Abbott notes that the "Dhoonds and Kurrals were brought under subjection by the Sikh Government" and that "Hussun Ali, in addition to his jaghir of about 3,500 rupees, was allowed half the actual revenue of the Kurral country for keeping up a force to overawe the people and ensure the Kardar from molestation. It would seem that for this consideration, amounting to about 6,000 rupees, he was expected to exercise this influence over the Dhoonds also, and that until the whole country fell into confusion he was tolerably punctual to his engagement. At present the tribes are in a state of rebellion and the difficulty will be to cause Hussun Ali to make the proper submission. Should he do so, I am of opinion that he should be reinstated in his former possessions (the chowth) as the simplest, and indeed only, method, not involving loss of controlling so strong a country. He has not come in to Mr. Vans Agnew, but has sent messages. It appears that he is extremely suspicious. The Syuds of the Dhoonds were conciliated by the Sikh Government with a jaghir and a yearly pension of 500 rupees, but this salary was extended to only two of the houses, and the third, Mhaitab Shah, was not provided for. He has come in to Mr. Agnew and lent him all the aid in his power, and I think it will be wise to follow Mr. Agnew’s suggestion and give him a salary of 250 rupees a year from the revenue of the Dhoond country on their return to allegiance."

Abbott then noted at "the suggestion of Mr. Vans Agnew, in which I concur, I have paid in advance to the Syuds, Syud Shah and Shuiff Shah, one half of their yearly pension commencing with the rain crops of the current year not yet collected and given them a purwana assuring them that, on the return to allegiance of the Dhoonds, their salary shall be punctually paid them. I have also granted a purwana to the Syud Mhaitab Shah promising him a salary of 250 rupees yearly on return of the Dhoonds to allegiance.

On 10 July, Abbott received a letter from Khanpur advising him of an attack of banditry by Ata Ali. On 12 July, Abbott with the assistance of Reechpal Singh attempted to ensnare him at Khanpur; however, Ali and his men managed to retreat. Abbott wrote of the situation "it is difficult to proceed summarily against Ata Ali without bringing on prematurely a campaign with the Dhoonds, upon whose country he falls back."

Abbott wrote that "the wildest mountains commence at this point and run back into the still wilder country of the Dhoonds and Kurrals, who are ever ready to assist in mischief, and this renders the protection of the mountain villages difficult."
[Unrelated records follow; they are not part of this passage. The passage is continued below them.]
Lemma remove_inconsistent_games_group_size_witness :
  (exists mask,
     remove_inconsistent_games
       [("gameid", [Str "g1"; Str "g2"; Str "g1"; Str "g3"; Str "g3";
                    Str "g3"]);
        ("side", [Str "Blue"; Str "Blue"; Str "Red"; Str "Blue"; Str "Red";
                  Str "Red"])]
       (Some "team")
     = Ok (boolean_mask mask
             [("gameid", [Str "g1"; Str "g2"; Str "g1"; Str "g3"; Str "g3";
                          Str "g3"]);
              ("side", [Str "Blue"; Str "Blue"; Str "Red"; Str "Blue";
                        Str "Red"; Str "Red"])])
     /\ mask_series mask
          [Str "g1"; Str "g2"; Str "g1"; Str "g3"; Str "g3"; Str "g3"]
        = [Str "g1"; Str "g1"])
  /\
  (exists mask,
     remove_inconsistent_games
       [("gameid", Str "g0" :: Str "g0" :: repeat (Str "g1") 10)]
       (Some "player")
     = Ok (boolean_mask mask
             [("gameid", Str "g0" :: Str "g0" :: repeat (Str "g1") 10)])
     /\ mask_series mask (Str "g0" :: Str "g0" :: repeat (Str "g1") 10)
        = repeat (Str "g1") 10).
Proof.
  split.
  - destruct (remove_inconsistent_games_group_size
                [("gameid", [Str "g1"; Str "g2"; Str "g1"; Str "g3";
                             Str "g3"; Str "g3"]);
                 ("side", [Str "Blue"; Str "Blue"; Str "Red"; Str "Blue";
                           Str "Red"; Str "Red"])]
                "team"
                [Str "g1"; Str "g2"; Str "g1"; Str "g3"; Str "g3"; Str "g3"]
                2%nat eq_refl (or_introl (conj eq_refl eq_refl)))
      as (mask & Hrun & _).
    exists mask. split; [exact Hrun|].
    vm_compute in Hrun. injection Hrun as Hgame _. symmetry. exact Hgame.
  - assert (Hplayer : lower "player" <> "team") by (vm_compute; discriminate).
    destruct (remove_inconsistent_games_group_size
                [("gameid", Str "g0" :: Str "g0" :: repeat (Str "g1") 10)]
                "player"
                (Str "g0" :: Str "g0" :: repeat (Str "g1") 10)
                10%nat eq_refl (or_intror (conj Hplayer eq_refl)))
      as (mask & Hrun & _).
    exists mask. split; [exact Hrun|].
    vm_compute in Hrun. injection Hrun as Hgame. symmetry. exact Hgame.
Defined.

(** The comparison with "team" is made on the lower-cased [split_on]: a
    [split_on] such as "TEAM" keeps the games of 2 rows and removes those of
    10.  [clean_data] never gets that far with such a value, since
    [subset_data] refuses it first. *)
Lemma remove_inconsistent_games_lower_cased :
  remove_inconsistent_games
    [("gameid", [Str "g1"; Str "g1"])] (Some "TEAM")
  = Ok [("gameid", [Str "g1"; Str "g1"])] /\
  remove_inconsistent_games [("gameid", repeat (Str "g2") 10)] (Some "TEAM")
  = Ok [("gameid", [])].
Proof.
  split; reflexivity.
Qed.

(** Without a [split_on], [split_on.lower()] raises. *)
Lemma remove_inconsistent_games_None (df : DataFrame) (gameid : Series) :
  getitem df "gameid" = Ok gameid ->
  remove_inconsistent_games df None = Raise AttributeError.
Proof.
  intros Hg. unfold remove_inconsistent_games. rewrite Hg. reflexivity.
Qed.

(** ** Assigning columns *)

Lemma has_label_eqb (label : string) (c : string * Series) :
  has_label label c = String.eqb label (fst c).
Proof. unfold has_label. apply String.eqb_sym. Qed.

Lemma existsb_columns_filter (df : DataFrame) (label : string) :
  existsb (String.eqb label) (columns df) = false <->
  filter (has_label label) df = [].
Proof.
  induction df as [|c df IH]; simpl; [tauto|].
  rewrite has_label_eqb.
  destruct (String.eqb label (fst c)); simpl; [split; discriminate | exact IH].
Qed.

Lemma getitem_Ok_present (df : DataFrame) (label : string) (s : Series) :
  getitem df label = Ok s ->
  existsb (String.eqb label) (columns df) = true.
Proof.
  intros H. apply not_false_iff_true. intros Hno.
  apply existsb_columns_filter in Hno. unfold getitem in H.
  rewrite Hno in H. discriminate.
Qed.

Lemma filter_has_label_app (df : DataFrame) (label : string)
    (c : string * Series) :
  filter (has_label label) (df ++ [c])
  = filter (has_label label) df ++ (if has_label label c then [c] else []).
Proof.
  rewrite filter_app. simpl. now destruct (has_label label c).
Qed.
On 20 September 1847 while undertaking Revenue Settlement, Abbott noted that the "Dhoond zumeendars of Dunna came in to-day, and I purpose sending a party immediately to rebuild that mountain fort, retaining here as hostages half the zumeendars. 'I he disposition of the remainder of the Dhoonds remains to be seen. They have not yet made their submission. Their country is a mass of lofty mountains covered with jungle and cannot be safely entered by small detachments, but the possession of Dunna is very important and will simplify operations should such prove necessary.

On 4 November 1847 at Sherpoor, Abbott wrote:
"Several Dhoond zumeendars ot the purgunnah Charrian came in this day. But the Dhoonds of Daiwul show no disposition to submit.
I have therefore desired Sirdar Jhundur Singh to march toward Dunna, there to join or to support me as may be."

6 and 7 November Abbott notes that Singh was unable to advance by the Dunna route:
"I wrote the Sirdar begging him to hasten to Dunna with his detachment of about 1,000 bayonets and two guns either by the Sutora or the Khaunpoor road"

Abbott had wanted to conquer the area without force he noted:
"I have sent to summon the Dhoonds of the Jelum some days ago But no answer has been received, and it seems doubtful whether they will submit without force I wished to have advanced into their country without halt, but the corps I am collecting are not sufficiently strong to warrant such a move, nor will their carriage be complete in less than two or three days. I have therefore resolved to await a junction with Sirdar Jhundur Singh’s force and move with it in parallel columns, occupying the higher and the lower roads.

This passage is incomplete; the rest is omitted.